• **Description of the task**:
Take the material below and reproduce, word for word, only the lines from the line with "Hbit in Hlow by lia." through the line with "Proof. intros Hl.".

===

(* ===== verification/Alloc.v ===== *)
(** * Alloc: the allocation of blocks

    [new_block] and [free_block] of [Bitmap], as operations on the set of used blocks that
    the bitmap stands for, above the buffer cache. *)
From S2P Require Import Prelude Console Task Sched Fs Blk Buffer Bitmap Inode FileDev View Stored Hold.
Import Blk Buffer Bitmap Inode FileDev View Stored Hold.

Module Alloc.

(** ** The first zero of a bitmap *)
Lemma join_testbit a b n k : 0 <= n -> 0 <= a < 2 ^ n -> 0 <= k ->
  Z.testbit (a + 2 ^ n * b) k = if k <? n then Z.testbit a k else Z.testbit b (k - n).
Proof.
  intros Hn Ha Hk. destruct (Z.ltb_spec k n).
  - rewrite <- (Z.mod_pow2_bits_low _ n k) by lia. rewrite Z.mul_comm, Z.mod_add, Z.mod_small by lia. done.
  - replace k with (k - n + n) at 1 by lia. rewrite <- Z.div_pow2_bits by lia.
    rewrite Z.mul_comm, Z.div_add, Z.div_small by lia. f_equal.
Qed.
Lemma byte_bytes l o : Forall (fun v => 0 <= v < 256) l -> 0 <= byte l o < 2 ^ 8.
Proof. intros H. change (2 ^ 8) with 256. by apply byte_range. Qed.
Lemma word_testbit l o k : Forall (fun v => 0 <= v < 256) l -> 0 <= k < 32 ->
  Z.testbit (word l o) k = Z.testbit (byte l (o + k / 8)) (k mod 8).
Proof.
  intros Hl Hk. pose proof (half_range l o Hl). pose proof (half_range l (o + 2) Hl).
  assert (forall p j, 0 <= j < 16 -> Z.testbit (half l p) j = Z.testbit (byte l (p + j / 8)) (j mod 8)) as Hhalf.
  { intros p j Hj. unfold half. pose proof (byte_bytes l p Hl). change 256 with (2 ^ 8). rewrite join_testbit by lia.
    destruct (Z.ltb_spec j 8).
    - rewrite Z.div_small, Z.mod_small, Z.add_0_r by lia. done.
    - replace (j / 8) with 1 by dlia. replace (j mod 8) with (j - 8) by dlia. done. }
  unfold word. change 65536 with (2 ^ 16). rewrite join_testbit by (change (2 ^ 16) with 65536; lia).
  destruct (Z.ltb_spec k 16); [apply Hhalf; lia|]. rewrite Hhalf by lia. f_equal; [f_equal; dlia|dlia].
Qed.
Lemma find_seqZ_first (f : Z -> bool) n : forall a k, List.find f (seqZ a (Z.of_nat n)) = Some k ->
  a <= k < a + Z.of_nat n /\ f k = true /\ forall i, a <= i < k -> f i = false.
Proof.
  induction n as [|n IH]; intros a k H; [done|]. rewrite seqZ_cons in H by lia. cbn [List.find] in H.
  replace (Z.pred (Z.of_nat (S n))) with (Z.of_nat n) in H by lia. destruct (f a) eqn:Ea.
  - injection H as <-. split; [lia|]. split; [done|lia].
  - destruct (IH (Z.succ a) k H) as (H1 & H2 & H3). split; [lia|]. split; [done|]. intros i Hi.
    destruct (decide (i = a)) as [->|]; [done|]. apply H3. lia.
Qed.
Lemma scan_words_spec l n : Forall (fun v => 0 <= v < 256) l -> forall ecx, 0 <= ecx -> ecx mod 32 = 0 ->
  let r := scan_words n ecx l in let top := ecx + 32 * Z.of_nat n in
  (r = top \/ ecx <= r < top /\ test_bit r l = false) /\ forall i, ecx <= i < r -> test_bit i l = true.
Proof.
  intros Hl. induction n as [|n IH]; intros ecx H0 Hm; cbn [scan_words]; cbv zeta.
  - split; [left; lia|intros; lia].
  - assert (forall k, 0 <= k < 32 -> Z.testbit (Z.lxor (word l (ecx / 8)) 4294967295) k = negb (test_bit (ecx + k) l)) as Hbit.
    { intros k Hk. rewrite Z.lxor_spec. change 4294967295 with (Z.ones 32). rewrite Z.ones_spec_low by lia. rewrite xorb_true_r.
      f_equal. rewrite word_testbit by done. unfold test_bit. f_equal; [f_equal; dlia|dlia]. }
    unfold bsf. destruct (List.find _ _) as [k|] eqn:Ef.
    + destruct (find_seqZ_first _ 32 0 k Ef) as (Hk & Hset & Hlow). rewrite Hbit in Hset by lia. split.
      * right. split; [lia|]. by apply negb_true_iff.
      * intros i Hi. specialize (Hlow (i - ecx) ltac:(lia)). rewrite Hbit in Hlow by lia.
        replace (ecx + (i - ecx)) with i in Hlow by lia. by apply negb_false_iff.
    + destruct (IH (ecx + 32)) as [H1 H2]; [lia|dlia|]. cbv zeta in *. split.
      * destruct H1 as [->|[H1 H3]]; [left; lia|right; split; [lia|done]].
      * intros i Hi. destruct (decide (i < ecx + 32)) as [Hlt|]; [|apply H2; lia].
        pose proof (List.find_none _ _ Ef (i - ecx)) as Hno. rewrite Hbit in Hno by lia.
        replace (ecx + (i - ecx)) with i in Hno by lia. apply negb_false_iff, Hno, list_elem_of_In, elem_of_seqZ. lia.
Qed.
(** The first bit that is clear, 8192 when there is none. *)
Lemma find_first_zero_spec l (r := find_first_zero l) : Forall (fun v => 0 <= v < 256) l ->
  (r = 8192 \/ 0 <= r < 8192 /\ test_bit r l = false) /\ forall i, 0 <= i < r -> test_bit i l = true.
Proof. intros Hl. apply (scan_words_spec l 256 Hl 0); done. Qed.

===

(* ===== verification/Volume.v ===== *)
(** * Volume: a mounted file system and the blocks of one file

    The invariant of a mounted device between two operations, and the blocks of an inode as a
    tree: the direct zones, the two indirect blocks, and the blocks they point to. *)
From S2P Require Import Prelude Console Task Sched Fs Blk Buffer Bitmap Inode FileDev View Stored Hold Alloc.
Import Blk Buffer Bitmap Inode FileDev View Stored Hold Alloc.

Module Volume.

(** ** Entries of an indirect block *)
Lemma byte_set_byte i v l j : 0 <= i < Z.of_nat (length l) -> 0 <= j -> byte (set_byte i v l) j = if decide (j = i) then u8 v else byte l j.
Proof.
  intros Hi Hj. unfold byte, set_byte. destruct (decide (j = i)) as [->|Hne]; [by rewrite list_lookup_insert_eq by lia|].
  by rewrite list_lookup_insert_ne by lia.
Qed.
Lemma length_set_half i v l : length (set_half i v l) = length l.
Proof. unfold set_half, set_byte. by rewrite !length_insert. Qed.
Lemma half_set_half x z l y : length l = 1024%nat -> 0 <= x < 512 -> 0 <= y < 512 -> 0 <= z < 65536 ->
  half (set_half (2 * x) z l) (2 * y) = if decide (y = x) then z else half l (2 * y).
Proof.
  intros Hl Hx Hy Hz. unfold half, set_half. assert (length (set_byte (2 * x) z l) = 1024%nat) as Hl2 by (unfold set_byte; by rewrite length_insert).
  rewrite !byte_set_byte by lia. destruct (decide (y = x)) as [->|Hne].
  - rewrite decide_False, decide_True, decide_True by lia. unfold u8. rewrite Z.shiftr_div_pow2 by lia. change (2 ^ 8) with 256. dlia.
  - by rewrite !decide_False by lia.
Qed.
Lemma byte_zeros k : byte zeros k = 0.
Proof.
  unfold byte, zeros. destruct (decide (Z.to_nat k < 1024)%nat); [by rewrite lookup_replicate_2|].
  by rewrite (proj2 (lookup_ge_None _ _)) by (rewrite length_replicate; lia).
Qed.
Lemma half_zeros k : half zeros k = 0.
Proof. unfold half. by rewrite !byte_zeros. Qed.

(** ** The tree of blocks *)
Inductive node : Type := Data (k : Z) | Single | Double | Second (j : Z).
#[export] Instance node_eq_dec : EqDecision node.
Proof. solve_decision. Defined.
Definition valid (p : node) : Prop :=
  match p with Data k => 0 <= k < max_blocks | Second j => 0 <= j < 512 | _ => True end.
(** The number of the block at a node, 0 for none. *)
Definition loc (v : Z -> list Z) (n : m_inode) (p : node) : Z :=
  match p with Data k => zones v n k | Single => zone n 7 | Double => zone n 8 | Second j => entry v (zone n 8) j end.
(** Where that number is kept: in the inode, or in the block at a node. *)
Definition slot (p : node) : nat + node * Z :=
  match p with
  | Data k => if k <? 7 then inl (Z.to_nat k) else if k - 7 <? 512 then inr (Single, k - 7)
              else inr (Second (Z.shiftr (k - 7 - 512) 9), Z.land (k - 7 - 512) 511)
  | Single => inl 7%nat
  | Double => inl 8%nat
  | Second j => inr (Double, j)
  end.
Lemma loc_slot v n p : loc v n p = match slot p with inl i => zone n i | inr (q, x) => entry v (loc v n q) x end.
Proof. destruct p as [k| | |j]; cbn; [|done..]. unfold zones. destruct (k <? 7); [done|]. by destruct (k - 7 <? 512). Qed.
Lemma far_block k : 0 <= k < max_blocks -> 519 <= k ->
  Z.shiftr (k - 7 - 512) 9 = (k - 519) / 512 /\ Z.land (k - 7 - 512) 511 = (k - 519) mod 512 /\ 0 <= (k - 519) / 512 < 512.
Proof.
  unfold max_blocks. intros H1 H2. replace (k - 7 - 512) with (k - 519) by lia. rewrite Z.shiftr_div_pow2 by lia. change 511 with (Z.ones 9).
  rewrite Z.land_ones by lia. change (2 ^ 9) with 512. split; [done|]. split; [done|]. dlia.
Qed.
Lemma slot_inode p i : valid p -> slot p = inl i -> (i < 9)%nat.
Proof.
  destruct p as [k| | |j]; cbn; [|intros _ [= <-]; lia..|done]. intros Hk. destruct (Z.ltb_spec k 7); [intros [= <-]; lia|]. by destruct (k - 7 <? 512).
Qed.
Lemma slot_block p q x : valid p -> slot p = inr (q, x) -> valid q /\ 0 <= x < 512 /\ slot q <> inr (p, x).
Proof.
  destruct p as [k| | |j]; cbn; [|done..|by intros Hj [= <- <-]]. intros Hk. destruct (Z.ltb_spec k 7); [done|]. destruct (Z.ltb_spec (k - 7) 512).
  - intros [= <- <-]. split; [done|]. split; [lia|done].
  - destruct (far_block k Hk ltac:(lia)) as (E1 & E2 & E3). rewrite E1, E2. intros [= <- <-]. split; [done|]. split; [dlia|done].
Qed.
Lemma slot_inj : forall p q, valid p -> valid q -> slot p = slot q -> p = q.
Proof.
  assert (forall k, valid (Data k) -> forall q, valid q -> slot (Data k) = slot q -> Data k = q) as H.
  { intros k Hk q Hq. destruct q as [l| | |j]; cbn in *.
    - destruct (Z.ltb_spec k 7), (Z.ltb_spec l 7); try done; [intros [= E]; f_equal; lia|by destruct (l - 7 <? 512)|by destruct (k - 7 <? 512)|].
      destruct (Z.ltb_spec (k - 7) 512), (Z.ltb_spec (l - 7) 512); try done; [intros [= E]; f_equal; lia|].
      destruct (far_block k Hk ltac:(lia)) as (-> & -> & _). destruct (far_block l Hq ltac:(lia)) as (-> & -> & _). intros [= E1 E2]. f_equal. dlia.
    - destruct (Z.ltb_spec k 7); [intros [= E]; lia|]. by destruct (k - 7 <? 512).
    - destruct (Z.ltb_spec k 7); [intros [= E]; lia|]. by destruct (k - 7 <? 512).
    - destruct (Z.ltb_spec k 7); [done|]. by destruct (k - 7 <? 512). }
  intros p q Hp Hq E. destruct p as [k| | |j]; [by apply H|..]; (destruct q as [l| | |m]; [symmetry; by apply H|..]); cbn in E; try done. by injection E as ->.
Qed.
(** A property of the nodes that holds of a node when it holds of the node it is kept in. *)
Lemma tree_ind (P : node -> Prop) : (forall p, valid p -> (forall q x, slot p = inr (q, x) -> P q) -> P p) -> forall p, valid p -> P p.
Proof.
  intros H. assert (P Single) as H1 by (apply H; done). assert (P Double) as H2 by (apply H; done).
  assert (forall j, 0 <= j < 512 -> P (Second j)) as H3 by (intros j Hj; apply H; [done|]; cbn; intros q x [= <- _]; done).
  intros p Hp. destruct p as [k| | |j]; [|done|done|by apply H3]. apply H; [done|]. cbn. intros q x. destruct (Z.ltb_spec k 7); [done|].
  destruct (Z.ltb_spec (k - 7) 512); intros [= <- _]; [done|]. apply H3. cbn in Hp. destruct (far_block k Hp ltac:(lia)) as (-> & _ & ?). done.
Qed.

===

• **Exercise answer**:
      * intros i Hi. specialize (Hlow (i - ecx) ltac:(lia)). rewrite Hbit in Hlow by lia.
        replace (ecx + (i - ecx)) with i in Hlow by lia. by apply negb_false_iff.
    + destruct (IH (ecx + 32)) as [H1 H2]; [lia|dlia|]. cbv zeta in *. split.
      * destruct H1 as [->|[H1 H3]]; [left; lia|right; split; [lia|done]].
      * intros i Hi. destruct (decide (i < ecx + 32)) as [Hlt|]; [|apply H2; lia].
        pose proof (List.find_none _ _ Ef (i - ecx)) as Hno. rewrite Hbit in Hno by lia.
        replace (ecx + (i - ecx)) with i in Hno by lia. apply negb_false_iff, Hno, list_elem_of_In, elem_of_seqZ. lia.
Qed.
(** The first bit that is clear, 8192 when there is none. *)
Lemma find_first_zero_spec l (r := find_first_zero l) : Forall (fun v => 0 <= v < 256) l ->
  (r = 8192 \/ 0 <= r < 8192 /\ test_bit r l = false) /\ forall i, 0 <= i < r -> test_bit i l = true.
Proof. intros Hl. apply (scan_words_spec l 256 Hl 0); done. Qed.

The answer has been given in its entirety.